Return the following from the records below: each line, word for word, starting with the line that contains "r. by rewrite mapped_new." and going on through the line that contains "(Err _) => buf_repr bp' V gs ls", with nothing outside that range.

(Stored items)
══════════════════════════════

Lemma guard_drop_spec bp pages gs ls g :
  buf_inv bp pages (g :: gs) ls None → pg_key g ∉ ls →
  buf_inv (guard_drop g bp) pages gs ls None ∧ keeps_view bp pages (guard_drop g bp) pages.
Proof.
  intros Hi Hl. assert (g ∈ g :: gs) as Hg by constructor.
  destruct (guard_frame _ _ _ _ _ Hi Hg) as (s & Hs & Hk & Hlen & Hin & Hn & Hw & Hm & Hv & Hc & Hp).
  unfold guard_drop, meta_step. rewrite Hs. cbn [fst].
  eapply (buf_inv_same_page bp _ pages pages (g :: gs) gs ls ls (guard_slot g) s); try done.
  - apply (bi_io _ _ _ _ _ Hi).
  - intros j Hj. rewrite pins_cons, decide_False by done. done.
  - intros g' Hg'. left. by right.
  - cbn [slot_meta sl_meta frame_unpin with_lifecycle fm_lifecycle]. rewrite Hw, word_unpin.
    rewrite pins_cons, decide_True by done. f_equal. lia.
Qed.

(** Storing an image through a held write guard changes that page alone. *)
Lemma guard_put_spec bp pages gs ls g b :
  buf_inv bp pages gs ls None → g ∈ gs → pg_key g ∈ ls → len b = bp_page_size bp →
  buf_inv (guard_put g b bp) pages gs ls None ∧
  bp_page_size (guard_put g b bp) = bp_page_size bp ∧
  ∀ k, buf_view (guard_put g b bp) pages k =
    if decide (pg_key g = k) then Some b else buf_view bp pages k.
Proof.
  intros Hi Hg Hl Hb.
  destruct (guard_frame _ _ _ _ _ Hi Hg) as (s & Hs & Hk & Hlen & Hin & Hn & Hw & Hm & Hv & Hc & Hp).
  assert (fm_dirty (sl_meta s) = true) as Hd.
  { destruct (fm_dirty (sl_meta s)); [done|]. by destruct Hc. }
  unfold guard_put, set_bytes. rewrite Hs.
  pose proof (lookup_lt_Some _ _ _ Hs) as Hlt. set (i := guard_slot g) in *.
  split; [|split; [done|]].
  - eapply (buf_inv_update bp _ pages pages gs gs ls ls None None i s (slot_bytes s b));
      [done..| | | | |done|auto|by left|by left| | | |].
    + apply (bi_io _ _ _ _ _ Hi).
    + apply (bi_tr _ _ _ _ _ Hi).
    + done.
    + intros k Hk'. left. exact Hk'.
    + split; [done|]. cbn [slot_bytes sl_page sl_meta sl_bytes]. rewrite Hk. split_and!; try done.
      * congruence.
      * lia.
    + intros k r Ho. assert (k = pg_key g) as -> by (destruct Ho; cbn in *; congruence).
      change (bp_translation (set_slot bp i (slot_bytes s b))) with (bp_translation bp).
      rewrite Hm. by intros [= <-].
    + intros g' Hg' He. destruct (bi_guard _ _ _ _ _ Hi g' Hg') as (H0 & u & Hu & Hku & Hiu).
      unfold guard_slot in He. rewrite He, Hs in Hu. injection Hu as <-. split; [|done].
      split; [done|]. by exists (slot_bytes s b).
    + cbn [slot_bytes sl_page]. congruence.
  - intros k. rewrite (buf_view_update bp _ pages pages i (slot_bytes s b) k) by done.
    change (bp_translation (set_slot bp i (slot_bytes s b))) with (bp_translation bp).
    destruct (decide (pg_key g = k)) as [<-|Hne].
    + rewrite Hm. cbn [fr_frame]. by rewrite decide_True by lia.
    + unfold buf_view. destruct (mapped (bp_translation bp) k) as [r|] eqn:Er; [|done].
      destruct (decide (Z.to_nat (fr_frame r) = i)) as [He|He]; [|reflexivity]. exfalso.
      destruct (buf_slot_mapped _ _ _ _ _ _ _ Hi Er) as (j & u & Hu & Hku & Hj & _).
      assert (j = i) as -> by lia. congruence.
Qed.

(** ** Sequences of operations *)
Inductive BufOp :=
| BPin (key : PageKey)
| BDrop (n : nat)
| BStore (n : nat) (image : bytes)
| BCreate (key : PageKey) (image : bytes)
| BFlush (key : PageKey).

(** The [n]-th live guard is used; a store takes the write guard, copies an image
    of the page size and drops it.  The result lists the images stored. *)
Definition buf_exec (op : BufOp) bp (gs : list PageGuard)
    : BufferPool D * list PageGuard * list (PageKey * bytes) :=
  match op with
  | BPin key =>
      match buffer_pin 1 key bp with
      | (bp, Some (Ok g)) => (bp, g :: gs, [])
      | (bp, _) => (bp, gs, [])
      end
  | BDrop n =>
      match gs !! n with
      | Some g => (guard_drop g bp, delete n gs, [])
      | None => (bp, gs, [])
      end
  | BStore n image =>
      match gs !! n with
      | Some g =>
          if len image =? bp_page_size bp then
            match guard_write g bp with
            | (bp, Ok _) => (guard_unlatch g (guard_put g image bp), gs, [(pg_key g, image)])
            | (bp, Err _) => (bp, gs, [])
            end
          else (bp, gs, [])
      | None => (bp, gs, [])
      end
  | BCreate key image =>
      match create_page key image bp with
      | (bp, Ok g) => (bp, g :: gs, [(key, image)])
      | (bp, Err _) => (bp, gs, [])
      end
  | BFlush key => ((flush_page key bp).1, gs, [])
  end.

Fixpoint buf_run (ops : list BufOp) bp (gs : list PageGuard)
    : BufferPool D * list PageGuard * list (PageKey * bytes) :=
  match ops with
  | [] => (bp, gs, [])
  | op :: ops =>
      let '(bp, gs, ws) := buf_exec op bp gs in
      let '(bp, gs, ws') := buf_run ops bp gs in
      (bp, gs, ws ++ ws')
  end.

Definition store_all (ws : list (PageKey * bytes)) (V : gmap PageKey bytes) : gmap PageKey bytes :=
  foldl (λ V w, <[w.1 := w.2]> V) V ws.

Lemma page_map_repr bp gs ls view V :
  page_map bp gs ls view → (∀ k, view k = V !! k) → buf_repr bp V gs ls.
Proof. intros (pages & Hi & Hv) HV. exists pages. split; [done|]. intros k. by rewrite Hv. Qed.

Lemma BufferPool_new_repr n size io bp V :
  BufferPool_new n size io = Ok bp → 0 ≤ size → io_repr io V → buf_repr bp V [] ∅.
Proof.
  intros Hn H0 Hio. unfold BufferPool_new in Hn. destruct (n =? 0); [done|].
  destruct (size =? 0); [done|]. injection Hn as <-. exists V. split.
  - split; cbn.
    + done.
    + apply TranslationTable_new_ok.
    + intros i s. intros [-> _]%lookup_replicate. split; cbn.
      * unfold len. rewrite length_replicate. lia.
      * done.
    + intros k r. by rewrite mapped_new.
    + intros g Hg. by apply not_elem_of_nil in Hg.
    + set_solver.
  - intros k. unfold buf_view. cbn. by rewrite mapped_new.
Qed.

Lemma buffer_pin_repr bp V gs ls key bp' r :
  buf_repr bp V gs ls → len gs < MAX_PINS → buffer_pin 1 key bp = (bp', r) →
  match r with
  | Some (Ok g) => buf_repr bp' V (g :: gs) ls ∧ pg_key g = key
  | Some (Err _) => buf_repr bp' V gs ls
  | None => False
  end ∧ bp_page_size bp' = bp_page_size bp.
Proof.
  intros (pages & Hi & HV) Hmax. cbn [buffer_pin]. destruct (pin_round key bp) as [bp1 r1] eqn:Er.
  destruct (pin_round_spec _ _ _ _ _ _ _ Hi Hmax Er) as [Hsz Hr].
  destruct r1 as [[g|e]|]; [| |done]; intros [<- <-]%pair_equal_spec; (split; [|done]).
  - destruct Hr as [Hr ?]. split; [|done]. by eapply page_map_repr.
  - by eapply page_map_repr.
Qed.

Lemma create_page_repr bp V gs ls key image bp' r :
  buf_repr bp V gs ls → create_page key image bp = (bp', r) →
  match r with
  | Ok g => buf_repr bp' (<[key := image]> V) (g :: gs) ls ∧ pg_key g = key ∧
            len image = bp_page_size bp
  | Err _ => buf_repr bp' V gs ls
  end ∧ bp_page_size bp' = bp_page_size bp.
Proof.
  intros (pages & Hi & HV) Hc. destruct (create_page_spec _ _ _ _ _ _ _ _ Hi Hc) as [Hsz Hr].
  split; [|done]. destruct r as [g|e].
  - destruct Hr as (? & ? & Hr). split_and!; [|done|done]. eapply page_map_repr; [done|].
    intros k. cbn beta. destruct (decide (key = k)) as [<-|].
    + by rewrite lookup_insert_eq.
    + by rewrite lookup_insert_ne, HV.
  - by eapply page_map_repr.
Qed.

Lemma guard_read_repr bp V gs ls g :
  buf_repr bp V gs ls → g ∈ gs →
  ∃ b, guard_read g bp = Ok b ∧ V !! pg_key g = Some b ∧ len b = bp_page_size bp.
Proof.
  intros (pages & Hi & HV) Hg. destruct (guard_read_spec _ _ _ _ _ Hi Hg) as (b & ? & Hb & ?).
  exists b. by rewrite <-HV.
Qed.

Lemma guard_write_repr bp V gs ls g :
  buf_repr bp V gs ls → g ∈ gs → pg_key g ∉ ls →
  ∃ bp', guard_write g bp = (bp', Ok tt) ∧ buf_repr bp' V gs ({[pg_key g]} ∪ ls) ∧
         bp_page_size bp' = bp_page_size bp.
Proof.
  intros (pages & Hi & HV) Hg Hl. destruct (guard_write_spec _ _ _ _ _ Hi Hg Hl) as (bp' & ? & Hi' & Hk).
  exists bp'. split; [done|]. split; [|by apply Hk]. exists pages. split; [done|].
  intros k. rewrite <-HV. apply Hk.
Qed.

Lemma guard_put_repr bp V gs ls g b :
  buf_repr bp V gs ls → g ∈ gs → pg_key g ∈ ls → len b = bp_page_size bp →
  buf_repr (guard_put g b bp) (<[pg_key g := b]> V) gs ls ∧
  bp_page_size (guard_put g b bp) = bp_page_size bp.
Proof.
  intros (pages & Hi & HV) Hg Hl Hb. destruct (guard_put_spec _ _ _ _ _ _ Hi Hg Hl Hb) as (Hi' & Hsz & Hv).
  split; [|done]. exists pages. split; [done|]. intros k. rewrite Hv.
  destruct (decide (pg_key g = k)) as [<-|].
  - by rewrite lookup_insert_eq.
  - by rewrite lookup_insert_ne, HV.
Qed.

Lemma guard_unlatch_repr bp V gs ls g :
  buf_repr bp V gs ls → g ∈ gs → pg_key g ∈ ls →
  buf_repr (guard_unlatch g bp) V gs (ls ∖ {[pg_key g]}) ∧
  bp_page_size (guard_unlatch g bp) = bp_page_size bp.
Proof.
  intros (pages & Hi & HV) Hg Hl. destruct (guard_unlatch_spec _ _ _ _ _ Hi Hg Hl) as [Hi' Hk].
  split; [|by apply Hk]. exists pages. split; [done|]. intros k. rewrite <-HV. apply Hk.
Qed.

Lemma guard_drop_repr bp V gs ls g :
  buf_repr bp V (g :: gs) ls → pg_key g ∉ ls →
  buf_repr (guard_drop g bp) V gs ls ∧ bp_page_size (guard_drop g bp) = bp_page_size bp.
Proof.
  intros (pages & Hi & HV) Hl. destruct (guard_drop_spec _ _ _ _ _ Hi Hl) as [Hi' Hk].
  split; [|by apply Hk]. exists pages. split; [done|]. intros k. rewrite <-HV. apply Hk.
Qed.

Lemma buf_repr_perm bp V gs gs' ls : gs ≡ₚ gs' → buf_repr bp V gs ls → buf_repr bp V gs' ls.
Proof. intros Hp (pages & Hi & HV). exists pages. split; [by eapply buf_inv_perm|done]. Qed.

══════════════════════════════

**Answer section**
    + intros k r. by rewrite mapped_new.
    + intros g Hg. by apply not_elem_of_nil in Hg.
    + set_solver.
  - intros k. unfold buf_view. cbn. by rewrite mapped_new.
Qed.

Lemma buffer_pin_repr bp V gs ls key bp' r :
  buf_repr bp V gs ls → len gs < MAX_PINS → buffer_pin 1 key bp = (bp', r) →
  match r with
  | Some (Ok g) => buf_repr bp' V (g :: gs) ls ∧ pg_key g = key
  | Some (Err _) => buf_repr bp' V gs ls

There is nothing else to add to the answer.